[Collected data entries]
((
Definition isdigit (c : ascii) : bool := (48 <=? code c) && (code c <=? 57).

Definition tolower (c : ascii) : ascii :=
  if (65 <=? code c) && (code c <=? 90) then ascii_of_N (Z.to_N (code c + 32)) else c.

(** [strcasecmp(a, b) == 0] *)
Fixpoint str_caseeq (a b : string) : bool :=
  match a, b with
  | EmptyString, EmptyString => true
  | String c a, String d b => Ascii.eqb (tolower c) (tolower d) && str_caseeq a b
  | _, _ => false
  end.

(** ** Printing integers *)

Definition digit (d : Z) : ascii := ascii_of_N (Z.to_N (48 + d)).

(** The digits of [n >= 0], most significant first; 20 digits hold any
    64-bit value. *)
Fixpoint dec_digits (fuel : nat) (n : Z) : string :=
  match fuel with
  | O => String (digit (n mod 10)) ""
  | S f => if n <? 10 then String (digit n) ""
           else (dec_digits f (n / 10) +:+ String (digit (n mod 10)) "")%string
  end.

(** ["%u"] of a value in [0, 2^64). *)
Definition fmt_u (n : Z) : string := dec_digits 20 n.

(** ["%d"] *)
Definition fmt_d (n : Z) : string := if n <? 0 then ("-" +:+ fmt_u (- n))%string else fmt_u n.

Definition hex_digit (d : Z) : ascii :=
  ascii_of_N (Z.to_N (if d <? 10 then 48 + d else 55 + d)).

(** ["%02X"] of a byte *)
Definition fmt_02X (b : Z) : string :=
  String (hex_digit (b / 16 mod 16)) (String (hex_digit (b mod 16)) "").

(** ["%04X"] of a 16-bit value *)
Definition fmt_04X (x : Z) : string := (fmt_02X (x / 256) +:+ fmt_02X (x mod 256))%string.

(** ** Reading integers *)

(** The value of a run of decimal digits, continuing from [acc]. *)
Fixpoint read_dec (acc : Z) (s : string) : Z :=
  match s with
  | String c s' => if isdigit c then read_dec (10 * acc + (code c - 48)) s' else acc
  | EmptyString => acc
  end.

Fixpoint skip_space (s : string) : string :=
  match s with
  | String c s' => if isspace c then skip_space s' else s
  | EmptyString => s
  end.

Definition read_sign (s : string) : Z * string :=
  match s with
  | String c s' => if code c =? 45 then (-1, s') else if code c =? 43 then (1, s') else (1, s)
  | EmptyString => (1, s)
  end.

Definition LONG_MIN : Z := - 2 ^ 63.
Definition LONG_MAX : Z := 2 ^ 63 - 1.
Definition clamp (lo hi x : Z) : Z := Z.max lo (Z.min hi x).

(** [strtol(s, NULL, 10)] saturates at the range of [long]; [atoi(s)] is
    [(int) strtol(s, NULL, 10)]. *)
Definition strtol10 (s : string) : Z :=
  let '(sg, s) := read_sign (skip_space s) in clamp LONG_MIN LONG_MAX (sg * read_dec 0 s).

Definition atoi (s : string) : Z := i32 (strtol10 s).

Definition digit_value (c : ascii) : Z :=
  if isdigit c then code c - 48
  else if (97 <=? code (tolower c)) && (code (tolower c) <=? 122) then code (tolower c) - 87
  else 36.

Fixpoint read_base (base acc : Z) (s : string) : Z :=
  match s with
  | String c s' => if digit_value c <? base then read_base base (base * acc + digit_value c) s' else acc
  | EmptyString => acc
  end.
))
Assigned task: Your answer should be the lines from the one containing "Definition clamp (lo" to the end of the entries above, restated exactly and alone.

Result for this exercise:
Definition clamp (lo hi x : Z) : Z := Z.max lo (Z.min hi x).

(** [strtol(s, NULL, 10)] saturates at the range of [long]; [atoi(s)] is
    [(int) strtol(s, NULL, 10)]. *)
Definition strtol10 (s : string) : Z :=
  let '(sg, s) := read_sign (skip_space s) in clamp LONG_MIN LONG_MAX (sg * read_dec 0 s).

Definition atoi (s : string) : Z := i32 (strtol10 s).

Definition digit_value (c : ascii) : Z :=
  if isdigit c then code c - 48
  else if (97 <=? code (tolower c)) && (code (tolower c) <=? 122) then code (tolower c) - 87
  else 36.

Fixpoint read_base (base acc : Z) (s : string) : Z :=
  match s with
  | String c s' => if digit_value c <? base then read_base base (base * acc + digit_value c) s' else acc
  | EmptyString => acc
  end.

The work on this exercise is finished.